**** Source information ****
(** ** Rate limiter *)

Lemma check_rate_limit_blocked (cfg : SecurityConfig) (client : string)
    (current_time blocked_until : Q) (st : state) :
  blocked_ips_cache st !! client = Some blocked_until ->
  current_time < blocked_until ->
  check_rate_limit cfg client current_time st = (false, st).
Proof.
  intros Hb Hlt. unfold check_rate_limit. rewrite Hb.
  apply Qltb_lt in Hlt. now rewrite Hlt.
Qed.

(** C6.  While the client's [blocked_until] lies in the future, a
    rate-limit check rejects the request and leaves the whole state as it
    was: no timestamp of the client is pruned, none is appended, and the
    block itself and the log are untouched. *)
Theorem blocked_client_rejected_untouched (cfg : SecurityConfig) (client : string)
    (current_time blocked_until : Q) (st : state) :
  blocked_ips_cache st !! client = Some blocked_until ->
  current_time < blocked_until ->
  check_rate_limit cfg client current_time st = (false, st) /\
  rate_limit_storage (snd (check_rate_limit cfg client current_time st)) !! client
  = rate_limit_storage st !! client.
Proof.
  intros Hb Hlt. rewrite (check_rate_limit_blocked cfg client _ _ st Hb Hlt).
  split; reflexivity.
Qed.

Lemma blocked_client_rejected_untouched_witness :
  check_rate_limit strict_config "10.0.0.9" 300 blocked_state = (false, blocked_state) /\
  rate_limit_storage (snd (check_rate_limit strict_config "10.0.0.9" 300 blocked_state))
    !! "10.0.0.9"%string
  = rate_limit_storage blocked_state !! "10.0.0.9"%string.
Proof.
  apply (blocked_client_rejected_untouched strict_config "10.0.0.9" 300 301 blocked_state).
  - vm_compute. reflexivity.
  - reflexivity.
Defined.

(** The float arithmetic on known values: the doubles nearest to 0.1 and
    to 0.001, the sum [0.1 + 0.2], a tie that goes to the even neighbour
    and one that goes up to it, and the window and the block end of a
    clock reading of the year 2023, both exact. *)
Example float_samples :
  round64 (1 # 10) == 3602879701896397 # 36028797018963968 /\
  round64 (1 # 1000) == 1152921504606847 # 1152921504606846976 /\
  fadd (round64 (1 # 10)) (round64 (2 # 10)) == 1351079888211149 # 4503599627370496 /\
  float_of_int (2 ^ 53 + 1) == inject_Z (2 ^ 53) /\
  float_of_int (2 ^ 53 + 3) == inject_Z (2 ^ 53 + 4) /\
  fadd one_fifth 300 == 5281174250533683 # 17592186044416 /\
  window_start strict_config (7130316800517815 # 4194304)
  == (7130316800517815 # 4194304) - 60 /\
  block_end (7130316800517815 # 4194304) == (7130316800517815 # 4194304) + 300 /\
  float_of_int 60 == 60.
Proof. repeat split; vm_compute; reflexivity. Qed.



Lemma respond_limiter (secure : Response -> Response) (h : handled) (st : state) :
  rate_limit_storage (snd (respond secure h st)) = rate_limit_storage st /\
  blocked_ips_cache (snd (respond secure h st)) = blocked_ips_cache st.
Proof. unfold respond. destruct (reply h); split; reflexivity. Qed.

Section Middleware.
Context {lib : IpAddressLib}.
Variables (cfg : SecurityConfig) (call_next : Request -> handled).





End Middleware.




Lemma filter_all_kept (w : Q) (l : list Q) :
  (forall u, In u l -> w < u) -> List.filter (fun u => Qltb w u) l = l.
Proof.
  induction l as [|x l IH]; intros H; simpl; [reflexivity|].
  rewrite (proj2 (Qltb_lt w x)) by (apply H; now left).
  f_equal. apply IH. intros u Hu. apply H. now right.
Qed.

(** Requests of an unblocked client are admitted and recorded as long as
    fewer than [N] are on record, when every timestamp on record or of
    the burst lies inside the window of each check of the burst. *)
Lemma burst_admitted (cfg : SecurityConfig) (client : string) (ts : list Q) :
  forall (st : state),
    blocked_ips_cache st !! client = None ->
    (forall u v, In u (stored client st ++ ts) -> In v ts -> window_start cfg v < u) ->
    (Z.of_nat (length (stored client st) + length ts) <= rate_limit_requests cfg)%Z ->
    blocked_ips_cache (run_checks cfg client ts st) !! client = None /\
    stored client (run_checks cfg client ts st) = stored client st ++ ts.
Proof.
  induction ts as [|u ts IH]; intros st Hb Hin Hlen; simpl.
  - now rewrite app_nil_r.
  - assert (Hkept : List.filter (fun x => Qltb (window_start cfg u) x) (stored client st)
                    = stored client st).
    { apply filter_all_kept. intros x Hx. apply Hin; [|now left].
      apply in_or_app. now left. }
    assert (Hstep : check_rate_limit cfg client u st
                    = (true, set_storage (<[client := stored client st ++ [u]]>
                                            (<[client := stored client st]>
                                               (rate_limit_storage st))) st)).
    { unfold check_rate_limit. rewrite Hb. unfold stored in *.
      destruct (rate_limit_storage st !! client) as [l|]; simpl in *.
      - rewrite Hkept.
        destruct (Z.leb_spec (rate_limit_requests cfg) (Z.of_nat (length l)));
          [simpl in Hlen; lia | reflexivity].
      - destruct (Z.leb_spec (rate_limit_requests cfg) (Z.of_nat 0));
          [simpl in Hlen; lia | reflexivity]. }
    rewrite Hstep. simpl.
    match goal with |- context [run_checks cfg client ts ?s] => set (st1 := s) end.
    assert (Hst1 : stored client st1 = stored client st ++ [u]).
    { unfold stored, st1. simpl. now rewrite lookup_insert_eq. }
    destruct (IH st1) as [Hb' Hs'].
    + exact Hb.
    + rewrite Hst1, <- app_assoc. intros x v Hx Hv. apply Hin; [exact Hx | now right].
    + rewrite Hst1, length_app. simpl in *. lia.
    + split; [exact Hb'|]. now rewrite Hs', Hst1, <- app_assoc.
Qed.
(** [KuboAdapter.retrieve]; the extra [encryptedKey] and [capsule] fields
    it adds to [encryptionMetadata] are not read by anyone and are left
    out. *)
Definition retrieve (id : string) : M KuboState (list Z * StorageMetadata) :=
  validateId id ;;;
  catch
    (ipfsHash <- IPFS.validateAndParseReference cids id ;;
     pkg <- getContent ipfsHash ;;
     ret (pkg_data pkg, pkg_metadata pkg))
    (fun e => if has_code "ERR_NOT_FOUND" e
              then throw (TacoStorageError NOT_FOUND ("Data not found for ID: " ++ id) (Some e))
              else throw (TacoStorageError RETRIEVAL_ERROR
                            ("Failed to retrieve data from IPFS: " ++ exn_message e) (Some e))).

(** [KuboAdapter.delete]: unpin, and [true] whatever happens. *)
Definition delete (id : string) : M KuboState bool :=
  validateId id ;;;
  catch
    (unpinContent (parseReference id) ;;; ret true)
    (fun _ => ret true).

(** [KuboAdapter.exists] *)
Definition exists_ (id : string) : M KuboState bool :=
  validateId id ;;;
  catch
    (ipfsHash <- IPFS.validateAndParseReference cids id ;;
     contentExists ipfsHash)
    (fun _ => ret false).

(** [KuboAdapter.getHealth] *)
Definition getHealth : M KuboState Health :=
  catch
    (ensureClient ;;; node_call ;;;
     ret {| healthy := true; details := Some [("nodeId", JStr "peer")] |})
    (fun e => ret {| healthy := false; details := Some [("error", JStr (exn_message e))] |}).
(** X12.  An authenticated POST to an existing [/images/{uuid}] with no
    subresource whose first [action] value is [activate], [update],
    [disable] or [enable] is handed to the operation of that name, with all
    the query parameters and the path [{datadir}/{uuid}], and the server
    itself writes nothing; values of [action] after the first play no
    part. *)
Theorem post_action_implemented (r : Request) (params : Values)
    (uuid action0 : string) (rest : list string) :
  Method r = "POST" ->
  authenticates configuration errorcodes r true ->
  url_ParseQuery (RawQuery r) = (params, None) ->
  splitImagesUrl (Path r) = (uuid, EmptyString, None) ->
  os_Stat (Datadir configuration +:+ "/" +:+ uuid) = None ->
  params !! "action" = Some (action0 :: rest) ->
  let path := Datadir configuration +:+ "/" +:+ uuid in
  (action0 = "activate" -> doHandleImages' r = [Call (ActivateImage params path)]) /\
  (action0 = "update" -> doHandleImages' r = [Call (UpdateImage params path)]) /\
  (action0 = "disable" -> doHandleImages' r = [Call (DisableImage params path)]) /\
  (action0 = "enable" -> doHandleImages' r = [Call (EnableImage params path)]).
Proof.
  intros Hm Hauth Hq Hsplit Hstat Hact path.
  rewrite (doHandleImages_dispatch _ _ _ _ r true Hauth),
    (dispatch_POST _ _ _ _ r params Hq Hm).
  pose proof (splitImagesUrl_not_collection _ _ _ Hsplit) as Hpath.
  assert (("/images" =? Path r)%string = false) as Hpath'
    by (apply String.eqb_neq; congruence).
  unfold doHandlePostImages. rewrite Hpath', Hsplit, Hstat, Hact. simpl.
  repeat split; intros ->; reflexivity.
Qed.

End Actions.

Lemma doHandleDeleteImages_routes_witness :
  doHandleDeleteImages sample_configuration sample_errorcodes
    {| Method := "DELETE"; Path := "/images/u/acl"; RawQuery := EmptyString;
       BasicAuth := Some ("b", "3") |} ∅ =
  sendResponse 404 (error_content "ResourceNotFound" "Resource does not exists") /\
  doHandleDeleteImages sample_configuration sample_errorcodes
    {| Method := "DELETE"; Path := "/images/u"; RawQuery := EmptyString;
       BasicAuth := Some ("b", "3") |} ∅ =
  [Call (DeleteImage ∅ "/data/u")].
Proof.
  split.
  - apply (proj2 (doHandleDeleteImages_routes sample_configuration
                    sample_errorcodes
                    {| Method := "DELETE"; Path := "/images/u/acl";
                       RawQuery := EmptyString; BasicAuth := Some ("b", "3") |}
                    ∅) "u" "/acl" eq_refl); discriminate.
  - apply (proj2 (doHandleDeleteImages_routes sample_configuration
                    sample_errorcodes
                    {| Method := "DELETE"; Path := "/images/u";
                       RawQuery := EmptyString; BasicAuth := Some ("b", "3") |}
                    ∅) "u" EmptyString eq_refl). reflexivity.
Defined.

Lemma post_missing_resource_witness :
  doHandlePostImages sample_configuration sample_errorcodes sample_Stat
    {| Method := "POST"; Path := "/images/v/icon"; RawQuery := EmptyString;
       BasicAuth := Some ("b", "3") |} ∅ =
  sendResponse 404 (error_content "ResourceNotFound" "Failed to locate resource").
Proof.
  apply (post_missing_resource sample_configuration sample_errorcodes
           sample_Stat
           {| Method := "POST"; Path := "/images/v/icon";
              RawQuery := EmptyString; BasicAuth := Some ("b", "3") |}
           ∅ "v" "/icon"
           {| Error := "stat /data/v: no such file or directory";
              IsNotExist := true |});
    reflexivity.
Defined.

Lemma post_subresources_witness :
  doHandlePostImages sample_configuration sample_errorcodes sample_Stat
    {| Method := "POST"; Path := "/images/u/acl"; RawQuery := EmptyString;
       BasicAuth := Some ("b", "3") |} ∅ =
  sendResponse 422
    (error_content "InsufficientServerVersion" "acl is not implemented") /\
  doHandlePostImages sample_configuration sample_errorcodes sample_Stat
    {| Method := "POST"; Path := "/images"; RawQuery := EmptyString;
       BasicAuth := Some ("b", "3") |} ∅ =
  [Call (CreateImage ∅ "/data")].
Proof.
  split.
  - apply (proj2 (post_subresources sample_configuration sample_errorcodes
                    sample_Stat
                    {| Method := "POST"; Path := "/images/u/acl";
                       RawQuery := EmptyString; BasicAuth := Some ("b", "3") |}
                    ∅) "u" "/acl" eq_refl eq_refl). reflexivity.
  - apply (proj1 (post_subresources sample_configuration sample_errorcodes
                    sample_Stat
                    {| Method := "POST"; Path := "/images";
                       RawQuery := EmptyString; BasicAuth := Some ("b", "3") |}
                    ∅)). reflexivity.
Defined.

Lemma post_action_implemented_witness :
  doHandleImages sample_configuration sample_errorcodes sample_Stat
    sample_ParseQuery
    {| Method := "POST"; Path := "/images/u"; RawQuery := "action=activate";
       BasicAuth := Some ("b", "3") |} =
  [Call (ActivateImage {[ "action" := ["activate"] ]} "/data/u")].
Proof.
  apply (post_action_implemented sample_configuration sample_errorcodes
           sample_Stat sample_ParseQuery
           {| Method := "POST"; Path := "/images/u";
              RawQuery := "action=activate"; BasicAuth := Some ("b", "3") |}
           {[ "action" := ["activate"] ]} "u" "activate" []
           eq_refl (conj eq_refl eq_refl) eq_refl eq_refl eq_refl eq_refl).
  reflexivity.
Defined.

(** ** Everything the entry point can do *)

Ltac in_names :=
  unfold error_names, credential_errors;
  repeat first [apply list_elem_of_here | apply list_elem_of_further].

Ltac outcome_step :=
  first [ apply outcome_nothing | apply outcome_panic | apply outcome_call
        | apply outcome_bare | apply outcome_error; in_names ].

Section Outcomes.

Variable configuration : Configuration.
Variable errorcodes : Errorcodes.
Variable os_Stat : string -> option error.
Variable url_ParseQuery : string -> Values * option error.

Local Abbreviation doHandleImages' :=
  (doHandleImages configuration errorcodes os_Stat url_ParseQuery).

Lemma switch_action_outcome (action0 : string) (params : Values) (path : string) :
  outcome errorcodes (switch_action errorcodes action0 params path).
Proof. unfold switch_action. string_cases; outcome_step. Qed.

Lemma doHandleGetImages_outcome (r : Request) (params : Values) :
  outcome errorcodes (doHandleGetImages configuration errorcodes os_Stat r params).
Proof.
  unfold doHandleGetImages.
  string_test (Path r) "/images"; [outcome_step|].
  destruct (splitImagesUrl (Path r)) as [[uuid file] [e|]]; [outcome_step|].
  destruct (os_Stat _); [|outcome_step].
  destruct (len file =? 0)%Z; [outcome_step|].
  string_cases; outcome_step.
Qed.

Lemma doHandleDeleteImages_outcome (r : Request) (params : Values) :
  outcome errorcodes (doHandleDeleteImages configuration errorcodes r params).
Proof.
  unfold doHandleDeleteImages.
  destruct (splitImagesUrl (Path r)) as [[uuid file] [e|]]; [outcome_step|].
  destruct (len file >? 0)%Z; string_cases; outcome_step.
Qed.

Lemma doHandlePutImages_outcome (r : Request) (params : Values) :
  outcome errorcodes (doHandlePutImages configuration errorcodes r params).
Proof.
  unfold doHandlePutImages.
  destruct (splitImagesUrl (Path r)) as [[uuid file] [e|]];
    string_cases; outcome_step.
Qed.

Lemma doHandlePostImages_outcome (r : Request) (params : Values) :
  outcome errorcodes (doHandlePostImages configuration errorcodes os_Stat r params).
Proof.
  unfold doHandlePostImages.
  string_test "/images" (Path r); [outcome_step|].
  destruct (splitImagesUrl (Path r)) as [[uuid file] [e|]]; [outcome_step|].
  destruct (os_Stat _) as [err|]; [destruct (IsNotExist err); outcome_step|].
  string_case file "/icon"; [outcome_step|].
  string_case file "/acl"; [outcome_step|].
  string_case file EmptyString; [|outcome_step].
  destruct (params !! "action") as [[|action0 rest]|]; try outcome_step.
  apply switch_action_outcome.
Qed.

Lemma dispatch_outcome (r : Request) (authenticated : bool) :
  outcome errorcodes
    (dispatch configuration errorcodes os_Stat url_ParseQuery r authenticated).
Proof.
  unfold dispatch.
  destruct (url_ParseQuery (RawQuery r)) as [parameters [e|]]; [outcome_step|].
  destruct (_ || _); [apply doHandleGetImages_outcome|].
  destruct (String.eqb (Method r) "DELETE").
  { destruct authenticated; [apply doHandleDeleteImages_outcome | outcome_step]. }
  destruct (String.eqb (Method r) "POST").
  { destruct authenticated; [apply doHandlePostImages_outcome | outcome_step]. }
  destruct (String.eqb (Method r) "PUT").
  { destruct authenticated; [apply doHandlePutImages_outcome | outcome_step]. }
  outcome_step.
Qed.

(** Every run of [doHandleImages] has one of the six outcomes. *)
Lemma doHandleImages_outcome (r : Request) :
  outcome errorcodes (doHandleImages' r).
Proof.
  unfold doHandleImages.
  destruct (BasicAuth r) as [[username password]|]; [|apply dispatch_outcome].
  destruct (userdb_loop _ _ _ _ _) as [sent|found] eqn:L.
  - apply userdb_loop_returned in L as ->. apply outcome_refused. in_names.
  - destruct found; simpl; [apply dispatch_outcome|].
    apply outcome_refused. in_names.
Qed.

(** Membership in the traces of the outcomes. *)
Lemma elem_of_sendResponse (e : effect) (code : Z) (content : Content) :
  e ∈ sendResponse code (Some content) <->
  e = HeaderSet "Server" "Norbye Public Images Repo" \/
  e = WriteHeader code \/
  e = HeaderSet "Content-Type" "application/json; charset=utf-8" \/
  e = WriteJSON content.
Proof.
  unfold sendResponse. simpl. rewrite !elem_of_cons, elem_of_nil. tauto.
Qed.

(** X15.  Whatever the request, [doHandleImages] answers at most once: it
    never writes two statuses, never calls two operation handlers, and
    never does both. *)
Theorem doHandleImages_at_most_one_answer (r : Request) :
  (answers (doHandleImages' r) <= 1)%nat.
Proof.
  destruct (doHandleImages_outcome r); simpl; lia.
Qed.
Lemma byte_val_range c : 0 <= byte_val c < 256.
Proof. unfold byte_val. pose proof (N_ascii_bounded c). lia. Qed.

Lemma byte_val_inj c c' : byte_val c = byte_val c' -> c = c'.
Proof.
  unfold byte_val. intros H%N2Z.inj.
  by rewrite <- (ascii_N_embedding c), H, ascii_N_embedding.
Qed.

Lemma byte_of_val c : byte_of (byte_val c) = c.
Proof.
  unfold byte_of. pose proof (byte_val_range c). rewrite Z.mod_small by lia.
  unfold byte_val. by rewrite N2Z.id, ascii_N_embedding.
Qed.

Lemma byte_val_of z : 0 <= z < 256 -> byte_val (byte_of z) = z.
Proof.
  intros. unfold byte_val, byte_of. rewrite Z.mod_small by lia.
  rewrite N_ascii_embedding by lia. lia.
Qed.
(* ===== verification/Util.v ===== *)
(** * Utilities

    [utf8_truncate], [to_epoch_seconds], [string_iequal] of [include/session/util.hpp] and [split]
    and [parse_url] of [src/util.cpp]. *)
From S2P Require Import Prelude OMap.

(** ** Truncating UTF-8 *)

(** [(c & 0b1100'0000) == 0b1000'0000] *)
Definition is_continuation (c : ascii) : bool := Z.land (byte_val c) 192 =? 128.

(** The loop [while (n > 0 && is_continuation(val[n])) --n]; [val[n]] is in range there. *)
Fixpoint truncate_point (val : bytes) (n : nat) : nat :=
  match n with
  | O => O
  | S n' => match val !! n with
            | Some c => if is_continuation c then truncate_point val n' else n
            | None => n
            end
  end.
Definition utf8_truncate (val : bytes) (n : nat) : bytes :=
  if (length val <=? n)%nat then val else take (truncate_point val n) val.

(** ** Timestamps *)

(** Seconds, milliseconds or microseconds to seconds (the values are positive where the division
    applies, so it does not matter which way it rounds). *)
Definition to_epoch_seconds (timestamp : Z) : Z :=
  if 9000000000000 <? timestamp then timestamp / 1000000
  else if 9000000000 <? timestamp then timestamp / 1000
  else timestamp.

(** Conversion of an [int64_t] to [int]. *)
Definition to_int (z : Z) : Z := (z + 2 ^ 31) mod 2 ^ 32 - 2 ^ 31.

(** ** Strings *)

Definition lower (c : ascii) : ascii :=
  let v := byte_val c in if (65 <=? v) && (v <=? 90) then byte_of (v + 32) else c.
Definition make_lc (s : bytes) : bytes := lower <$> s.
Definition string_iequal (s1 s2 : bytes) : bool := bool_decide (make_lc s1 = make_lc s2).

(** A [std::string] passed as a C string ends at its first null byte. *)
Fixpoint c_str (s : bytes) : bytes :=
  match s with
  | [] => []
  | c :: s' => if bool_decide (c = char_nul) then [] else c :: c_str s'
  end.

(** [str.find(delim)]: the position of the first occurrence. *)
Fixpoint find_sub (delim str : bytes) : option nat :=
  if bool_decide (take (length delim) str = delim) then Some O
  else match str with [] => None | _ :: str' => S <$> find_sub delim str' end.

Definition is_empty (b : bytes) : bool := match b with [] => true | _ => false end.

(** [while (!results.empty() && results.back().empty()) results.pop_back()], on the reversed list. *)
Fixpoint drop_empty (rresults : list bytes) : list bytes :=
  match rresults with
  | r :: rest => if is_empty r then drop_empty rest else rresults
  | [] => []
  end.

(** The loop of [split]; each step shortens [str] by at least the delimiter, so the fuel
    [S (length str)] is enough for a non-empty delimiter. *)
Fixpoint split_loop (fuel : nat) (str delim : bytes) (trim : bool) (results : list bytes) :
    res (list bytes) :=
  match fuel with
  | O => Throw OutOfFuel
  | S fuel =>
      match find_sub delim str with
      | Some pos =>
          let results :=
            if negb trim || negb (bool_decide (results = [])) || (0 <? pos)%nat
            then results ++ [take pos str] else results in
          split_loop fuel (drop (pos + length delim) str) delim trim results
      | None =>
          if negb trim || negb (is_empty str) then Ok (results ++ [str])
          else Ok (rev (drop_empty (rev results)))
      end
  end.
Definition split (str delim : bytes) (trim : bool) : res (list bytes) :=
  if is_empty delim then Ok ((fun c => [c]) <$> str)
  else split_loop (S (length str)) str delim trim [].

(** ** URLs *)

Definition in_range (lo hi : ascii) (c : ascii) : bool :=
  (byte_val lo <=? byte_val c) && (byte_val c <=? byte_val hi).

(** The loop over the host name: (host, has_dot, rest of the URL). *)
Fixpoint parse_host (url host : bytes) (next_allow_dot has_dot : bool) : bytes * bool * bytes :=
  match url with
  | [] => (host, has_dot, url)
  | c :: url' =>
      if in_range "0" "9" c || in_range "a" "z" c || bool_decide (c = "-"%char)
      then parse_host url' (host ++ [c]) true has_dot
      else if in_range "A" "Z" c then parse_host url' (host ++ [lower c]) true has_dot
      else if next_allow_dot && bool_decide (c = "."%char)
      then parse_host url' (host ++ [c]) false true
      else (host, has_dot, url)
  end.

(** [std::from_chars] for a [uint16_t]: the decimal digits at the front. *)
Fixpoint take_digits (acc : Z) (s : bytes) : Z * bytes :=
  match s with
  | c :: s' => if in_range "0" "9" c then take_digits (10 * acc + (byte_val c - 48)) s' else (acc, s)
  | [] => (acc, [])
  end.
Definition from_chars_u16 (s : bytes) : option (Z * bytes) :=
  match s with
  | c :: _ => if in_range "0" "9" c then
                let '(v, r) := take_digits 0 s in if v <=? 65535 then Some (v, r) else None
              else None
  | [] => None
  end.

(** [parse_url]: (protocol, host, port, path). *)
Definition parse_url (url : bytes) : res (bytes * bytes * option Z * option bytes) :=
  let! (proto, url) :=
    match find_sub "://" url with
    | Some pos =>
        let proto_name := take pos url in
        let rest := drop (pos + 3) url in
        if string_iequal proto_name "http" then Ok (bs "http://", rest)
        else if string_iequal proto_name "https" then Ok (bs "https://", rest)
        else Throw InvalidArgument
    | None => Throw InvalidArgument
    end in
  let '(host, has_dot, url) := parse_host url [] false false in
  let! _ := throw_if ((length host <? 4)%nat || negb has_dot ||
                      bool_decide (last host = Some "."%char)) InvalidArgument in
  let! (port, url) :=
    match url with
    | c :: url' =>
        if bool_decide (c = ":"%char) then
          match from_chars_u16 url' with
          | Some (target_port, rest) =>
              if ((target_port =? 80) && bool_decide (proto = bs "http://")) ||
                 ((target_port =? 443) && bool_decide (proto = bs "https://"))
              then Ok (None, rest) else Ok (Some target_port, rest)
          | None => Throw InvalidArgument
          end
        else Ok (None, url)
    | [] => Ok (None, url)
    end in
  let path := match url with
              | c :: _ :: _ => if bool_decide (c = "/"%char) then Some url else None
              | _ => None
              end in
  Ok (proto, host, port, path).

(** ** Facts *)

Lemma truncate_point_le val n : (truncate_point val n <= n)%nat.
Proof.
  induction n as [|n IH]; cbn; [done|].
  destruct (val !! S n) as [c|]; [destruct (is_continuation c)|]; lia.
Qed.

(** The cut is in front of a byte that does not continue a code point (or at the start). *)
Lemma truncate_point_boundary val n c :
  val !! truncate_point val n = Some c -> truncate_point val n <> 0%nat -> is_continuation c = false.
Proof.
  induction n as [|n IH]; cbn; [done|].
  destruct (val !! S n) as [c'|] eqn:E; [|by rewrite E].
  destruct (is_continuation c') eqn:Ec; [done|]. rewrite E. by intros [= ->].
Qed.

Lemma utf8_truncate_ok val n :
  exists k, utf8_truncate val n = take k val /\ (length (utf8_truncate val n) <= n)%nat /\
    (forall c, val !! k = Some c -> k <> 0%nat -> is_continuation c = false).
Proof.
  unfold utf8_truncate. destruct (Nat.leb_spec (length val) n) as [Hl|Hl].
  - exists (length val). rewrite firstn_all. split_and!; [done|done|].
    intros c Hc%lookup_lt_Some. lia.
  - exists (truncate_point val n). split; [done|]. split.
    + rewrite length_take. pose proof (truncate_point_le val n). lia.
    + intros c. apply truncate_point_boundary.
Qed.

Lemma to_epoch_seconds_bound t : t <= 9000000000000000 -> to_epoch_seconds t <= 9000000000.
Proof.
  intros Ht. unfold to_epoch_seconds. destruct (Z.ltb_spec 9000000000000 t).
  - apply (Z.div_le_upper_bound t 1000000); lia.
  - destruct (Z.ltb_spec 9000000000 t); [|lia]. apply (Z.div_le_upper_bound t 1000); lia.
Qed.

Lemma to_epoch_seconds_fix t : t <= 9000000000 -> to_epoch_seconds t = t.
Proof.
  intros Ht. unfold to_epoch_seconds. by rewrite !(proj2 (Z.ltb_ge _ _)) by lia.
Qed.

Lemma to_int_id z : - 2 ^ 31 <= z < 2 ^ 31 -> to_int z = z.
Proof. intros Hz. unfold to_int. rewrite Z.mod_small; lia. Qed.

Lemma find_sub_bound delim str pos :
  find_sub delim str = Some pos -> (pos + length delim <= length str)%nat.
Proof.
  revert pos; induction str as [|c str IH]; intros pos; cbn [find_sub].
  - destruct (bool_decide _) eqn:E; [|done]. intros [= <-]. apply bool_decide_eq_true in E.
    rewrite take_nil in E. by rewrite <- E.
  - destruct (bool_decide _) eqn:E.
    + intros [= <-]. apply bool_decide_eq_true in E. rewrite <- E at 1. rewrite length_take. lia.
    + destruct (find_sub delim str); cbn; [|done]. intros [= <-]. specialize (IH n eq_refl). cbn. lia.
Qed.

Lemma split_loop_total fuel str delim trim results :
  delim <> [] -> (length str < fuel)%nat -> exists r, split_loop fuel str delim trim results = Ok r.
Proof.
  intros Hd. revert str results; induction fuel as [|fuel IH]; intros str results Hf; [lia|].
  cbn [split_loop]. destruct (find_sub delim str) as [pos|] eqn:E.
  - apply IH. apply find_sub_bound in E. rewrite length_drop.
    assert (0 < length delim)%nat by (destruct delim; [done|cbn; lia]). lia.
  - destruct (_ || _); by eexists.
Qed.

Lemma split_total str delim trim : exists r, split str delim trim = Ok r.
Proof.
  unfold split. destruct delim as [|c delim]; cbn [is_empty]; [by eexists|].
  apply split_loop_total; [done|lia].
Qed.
****
--- Exercise ---
Only lines holding the word "ipfsHash" are wanted here; copy each from the listing.

--- Finished exercise ---
    (ipfsHash <- IPFS.validateAndParseReference cids id ;;
     pkg <- getContent ipfsHash ;;
    (ipfsHash <- IPFS.validateAndParseReference cids id ;;
     contentExists ipfsHash)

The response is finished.